Hallo zusammen,
ich habe in den letzten anderthalb Jahren ein eigenes Sprachsteuerungssystem für Smarthomes entwickelt. Da das ganze Projekt nun einen Reifegrad erreicht hat, dass es über eine simple Spielerei hinausgeht und da ich für meine Hausautomation auch IP-Symcon verwende und daher hierfür auch ein Plug-In entwickelt habe, möchte ich – entsprechendes Interesse vorausgesetzt – das ganze gerne mit der Community teilen.

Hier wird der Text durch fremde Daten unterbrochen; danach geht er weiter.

Lemma exec_get m key : simulates fuel s a (Get m key) n.
Proof.
  pose proof (sim_sdb _ _ _ Hs) as Hd. destruct (handles s !! m) as [x|] eqn:Hm.
  2:{ apply unusable_sim; cbn; [by rewrite Hm|by rewrite sim_lookup_None]. }
  destruct (sim_lookup m x Hm) as (y & Hy & Hxy). unfold simulates, exec. rewrite Hm.
  pose proof (live_of_elem _ _ _ Hm) as Hin.
  destruct x as [tx|x], y as [y|b base]; try done.
  - destruct (get_txn_sim h (inner s) _ _ tx y key Hd Hin Hxy)
      as (i' & tx' & r & ok & -> & Hd' & Hr & Hx' & Hts). run.
    eexists _, _, _, h. split_and!; [done|by econstructor| |].
    + eapply sim_update; [done..|cbn; by rewrite Hts|done|done].
    + apply room_rest; [lia|by eapply size_update].
  - destruct Hxy as [-> Hbase]. unfold Snapshot.get.
    destruct (read_sim h (inner s) _ _ (Snapshot.read_timestamp x) base key Hd Hin Hbase)
      as (i' & r & ok & E & Hd' & Hr). unfold Snapshot.read_timestamp in E. rewrite E. run.
    eexists _, _, a, h. split_and!; [done|by econstructor| |].
    + replace a with (SI.mkState (SI.sdb a) (SI.handles a) (SI.next a)) by by destruct a.
      by eapply sim_keep; [done|left|].
    + destruct Hroom. split; cbn; lia.
Qed.

Lemma exec_write c m key v :
  (c = Delete m key ∧ v = None ∨ ∃ value, c = Put m key value ∧ v = Some value) →
  simulates fuel s a c n.
Proof.
  intros Hc. pose proof (sim_sdb _ _ _ Hs) as Hd.
  destruct (handles s !! m) as [[tx|x]|] eqn:Hm.
  - destruct (sim_lookup m _ Hm) as ([y|] & Hy & Hxy); [|done].
    assert (exec fuel s c = Ret (Some (updated s (inner s) m (HTxn (Transaction.set_write tx key v))
      Done))) as E.
    { destruct Hc as [[-> ->]|(value & -> & ->)]; cbn; by rewrite Hm. }
    eexists _, _, (SI.mkState (SI.sdb a) (<[m := SI.HTxn (SI.write y key v)]> (SI.handles a))
      (SI.next a)), h. split_and!; [done| | |].
    + destruct Hc as [[-> ->]|(value & -> & ->)]; by constructor.
    + eapply sim_update; [done..|]. destruct Hxy as (? & ? & Hp & ?).
      split_and!; try done. cbn in *. by rewrite Hp.
    + apply room_rest; [lia|by eapply size_update].
  - destruct (sim_lookup m _ Hm) as ([y|] & Hy & Hxy); [done|].
    apply unusable_sim; destruct Hc as [[-> ->]|(value & -> & ->)]; cbn; rewrite ?Hm, ?Hy; done.
  - apply unusable_sim; destruct Hc as [[-> ->]|(value & -> & ->)]; cbn;
      rewrite ?Hm, ?sim_lookup_None; done.
Qed.

Lemma exec_commit m : simulates fuel s a (Commit m) n.
Proof.
  pose proof (sim_sdb _ _ _ Hs) as Hd. destruct (handles s !! m) as [[tx|x]|] eqn:Hm.
  - destruct (sim_lookup m _ Hm) as ([y|] & Hy & Hxy); [|done].
    assert (sim_db h (inner s) (Timestamp.get (Transaction.read_timestamp tx) ::
      live_of (delete m (handles s))) (SI.sdb a)) as Hd'.
    { destruct Hd as [[hz Hi] ? ? ? ?]. split; try done. exists hz.
      eapply Inner.inv_live_perm; [|done]. by rewrite (live_of_delete _ _ _ Hm). }
    destruct (commit_sim h (inner s) _ _ tx y Hd' Hxy sim_room_clock)
      as (i' & r & d' & h' & E & Hr & Hd'' & He).
    unfold simulates, exec. rewrite Hm, E. run.
    eexists _, _, _, h'. split_and!; [done|by econstructor|by eapply sim_close|].
    apply room_rest; [by eapply committed_clock|apply size_delete].
  - destruct (sim_lookup m _ Hm) as ([y|] & Hy & Hxy); [done|].
    apply unusable_sim; cbn; rewrite ?Hm, ?Hy; done.
  - apply unusable_sim; cbn; rewrite ?Hm, ?sim_lookup_None; done.
Qed.

Lemma exec_drop m : simulates fuel s a (Drop m) n.
Proof.
  pose proof (sim_sdb _ _ _ Hs) as Hd. destruct (handles s !! m) as [x|] eqn:Hm.
  2:{ apply unusable_sim; cbn; [by rewrite Hm|by rewrite sim_lookup_None]. }
  destruct (sim_lookup m x Hm) as (y & Hy & Hxy).
  set (ts := match x with HTxn tx => Transaction.read_timestamp tx
             | HSnap s => Snapshot.read_timestamp s end).
  assert (sim_db h (inner s) (Timestamp.get ts :: live_of (delete m (handles s))) (SI.sdb a)) as Hd'.
  { destruct Hd as [[hz Hi] ? ? ? ?]. split; try done. exists hz.
    eapply Inner.inv_live_perm; [|done]. rewrite (live_of_delete _ _ _ Hm). by destruct x. }
  destruct (drop_sim _ _ _ _ _ Hd') as (i' & E & Hd'').
  assert (exec fuel s (Drop m) = Ret (Some (closed s i' m Done))) as Ex.
  { cbn. rewrite Hm. destruct x as [tx|x]; unfold Transaction.rollback, Snapshot.drop,
      ActiveReader.drop; change (Inner.end_reader _ _) with (Inner.end_reader (inner s) ts);
      by rewrite E. }
  eexists _, _, _, h. split_and!; [done|by econstructor| |].
  - eapply sim_close; [done|done|by left|done].
  - apply room_rest; [lia|apply size_delete].
Qed.

Lemma exec_write_now c key v :
  (c = DeleteNow key ∧ v = None ∨ ∃ value, c = PutNow key value ∧ v = Some value) →
  simulates fuel s a c n.
Proof.
  intros Hc. pose proof (sim_sdb _ _ _ Hs) as Hd.
  destruct (write_loop_sim h (inner s) _ _ key v fuel Hd sim_room_live sim_room_clock Hfuel)
    as (i' & r & d' & h' & E & Hr & Hd' & He).
  assert (exec fuel s c = Ret (Some (kept s i' (Committed r)))) as Ex.
  { destruct Hc as [[-> ->]|(value & -> & ->)]; cbn; by rewrite E. }
  eexists _, _, _, h'. split_and!; [done| |by eapply sim_keep|].
  - destruct Hc as [[-> ->]|(value & -> & ->)]; by constructor.
  - apply room_rest; [by eapply committed_clock|done].
Qed.

Lemma exec_collect : simulates fuel s a CollectGarbage n.
Proof.
  pose proof (sim_sdb _ _ _ Hs) as Hd. pose proof Hd as [[hz Hi] _ _ _ _].
  unfold simulates, exec, Db.collect_garbage.
  destruct (Inner.collect_garbage_inv _ _ _ _ _ Hi) as (i' & m & -> & Hi' & Ho & Hl). run.
  eexists _, _, a, h. split_and!; [done|constructor| |destruct Hroom; split; cbn; lia].
  replace a with (SI.mkState (SI.sdb a) (SI.handles a) (SI.next a)) by by destruct a.
  eapply sim_keep; [done|by left|]. eapply sim_db_same; [done..| |by rewrite Hl].
  unfold Inner.watermark, Inner.read_ts. by rewrite Ho.
Qed.

Lemma exec_sim c : simulates fuel s a c n.
Proof.
  pose proof (sim_sdb _ _ _ Hs) as Hd.
  destruct c; eauto using exec_begin, exec_snapshot, exec_get, exec_commit, exec_drop, exec_collect.
  - eapply exec_write; eauto.
  - eapply exec_write; eauto.
  - destruct (get_now_sim h (inner s) _ _ key Hd sim_room_live) as (i' & r & ok & E & Hd' & Hr).
    unfold simulates, exec. rewrite E. run.
    eexists _, _, a, h. split_and!; [done|by econstructor| |destruct Hroom; split; cbn; lia].
    replace a with (SI.mkState (SI.sdb a) (SI.handles a) (SI.next a)) by by destruct a.
    by eapply sim_keep; [done|left|].
  - eapply exec_write_now; eauto.
  - eapply exec_write_now; eauto.
  - eexists s, _, a, h. split_and!; [done| |done|destruct Hroom; split; lia].
    unfold Db.last_committed. replace (Inner.read_ts _) with (Timestamp.from_raw (SI.clock (SI.sdb a)));
      [constructor|]. rewrite (sd_clock _ _ _ _ Hd). apply Timestamp.ext. done.
Qed.

End one_call.

(** ** A whole session *)

Lemma run_calls_sim fuel h s a cs :
  sim h s a → room s a (N.of_nat (length cs)) → 1 ≤ fuel →
  ∃ s' answers a', run_calls fuel s cs = Ret (Some (s', answers)) ∧
    SI.steps may_fail durable a (zip cs answers) a' ∧ length answers = length cs.
Proof using Type.
  intros Hs Hroom Hfuel. revert h s a Hs Hroom. induction cs as [|c cs IH]; intros h s a Hs Hroom.
  { eexists s, [], a. split_and!; [done|constructor|done]. }
  destruct (exec_sim fuel h s a (N.of_nat (length cs)) Hs) with (c := c)
    as (s1 & ans & a1 & h1 & E & Hstep & Hs1 & Hroom1); [|done|].
  { cbn [length] in Hroom. by replace (N.of_nat (length cs) + 1)%N
      with (N.of_nat (Datatypes.S (length cs))) by lia. }
  destruct (IH h1 s1 a1 Hs1 Hroom1) as (s' & answers & a' & Er & Hsteps & Hlen).
  exists s', (ans :: answers), a'. cbn. rewrite E. run. rewrite Er. run.
  split_and!; [done|by econstructor|lia].
Qed.

(** A new database is the initial abstract state. *)
Lemma start_sim s : vs_empty s → sim [] (start (Inner.new s)) SI.initial.
Proof using Type.
  intros Hs. split; cbn; [|done|by intros n []|constructor].
  split; cbn; [|intros k; apply lookup_empty|intros k t; unfold SI.stamp; cbn|done|by intros []].
  - exists 0%N. unfold live_of. rewrite map_to_list_empty. by apply Inner.new_inv.
  - rewrite lookup_empty. cbn. symmetry. apply N.ltb_ge. lia.
Qed.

Derzeit kann ich noch nicht versprechen in welchem Umfang ich das ganze teilen werde, da ich aktuell auch mit dem Gedanken spiele das ganze Projekt zu kommerzialisieren (interessierte Integratoren sind herzlich willkommen). Aktuell suche ich (fähige) Betatester und würde gerne mehr darüber erfahren, was die IPS-Community von meinem Ansatz hält. Später werde ich das Projekt vermutlich für die private Nutzung veröffentlichen.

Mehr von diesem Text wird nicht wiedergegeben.